(INSTRUCTIONS TO FOLLOW) Emit an exact copy of the lines running from the start of the records to the line containing "cv_content := question;", both included.

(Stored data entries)
(** When creating the chat session raises, the route answers with the
    model-role error dict carrying [str(e)], yet the user turn has
    already been committed to the existing thread, whatever the history
    query did. *)
Theorem chat_setup_failure_keeps_user_turn (count_tokens : string -> Z)
    (now : Q) (d : db) (thread_id : Z) (model question m : string)
    (history_query : outcome (list hist_entry)) (th : thread_row) :
  threads d !! thread_id = Some th ->
  let res := chat_with_thread count_tokens now d thread_id model question
               history_query (Raised (OtherExc m)) in
  fst res = ErrorDict "model" (String.append "⚠️ Error processing request: " m) /\
  conversations (snd res)
    = conversations d ++
      [{| cv_thread_id := thread_id; cv_role := "user";
          cv_content := question; cv_model := None;
          cv_token_count := count_tokens question |}].
Proof.
  intros Hth; unfold chat_with_thread, add_messages_to_thread.
  rewrite Hth; cbn; split; [reflexivity|].
  destruct (Z.eqb (count_tokens question) 0); reflexivity.
Qed.

Lemma chat_setup_failure_keeps_user_turn_witness :
  threads db_one !! 1 = Some thread_1 /\
  fst (chat_with_thread len_tokens 5 db_one 1 "gemini-2.0-flash" "hi"
         (Raised (OtherExc "boom")) (Raised (OtherExc "invalid API key")))
  = ErrorDict "model"
      (String.append "⚠️ Error processing request: " "invalid API key").
Proof.
  assert (Hth : threads db_one !! 1 = Some thread_1) by reflexivity.
  split; [exact Hth|].
  exact (proj1 (chat_setup_failure_keeps_user_turn len_tokens 5 db_one 1
                  "gemini-2.0-flash" "hi" "invalid API key"
                  (Raised (OtherExc "boom")) thread_1 Hth)).
Defined.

(ANSWER AREA)
(** When creating the chat session raises, the route answers with the
    model-role error dict carrying [str(e)], yet the user turn has
    already been committed to the existing thread, whatever the history
    query did. *)
Theorem chat_setup_failure_keeps_user_turn (count_tokens : string -> Z)
    (now : Q) (d : db) (thread_id : Z) (model question m : string)
    (history_query : outcome (list hist_entry)) (th : thread_row) :
  threads d !! thread_id = Some th ->
  let res := chat_with_thread count_tokens now d thread_id model question
               history_query (Raised (OtherExc m)) in
  fst res = ErrorDict "model" (String.append "⚠️ Error processing request: " m) /\
  conversations (snd res)
    = conversations d ++
      [{| cv_thread_id := thread_id; cv_role := "user";
          cv_content := question; cv_model := None;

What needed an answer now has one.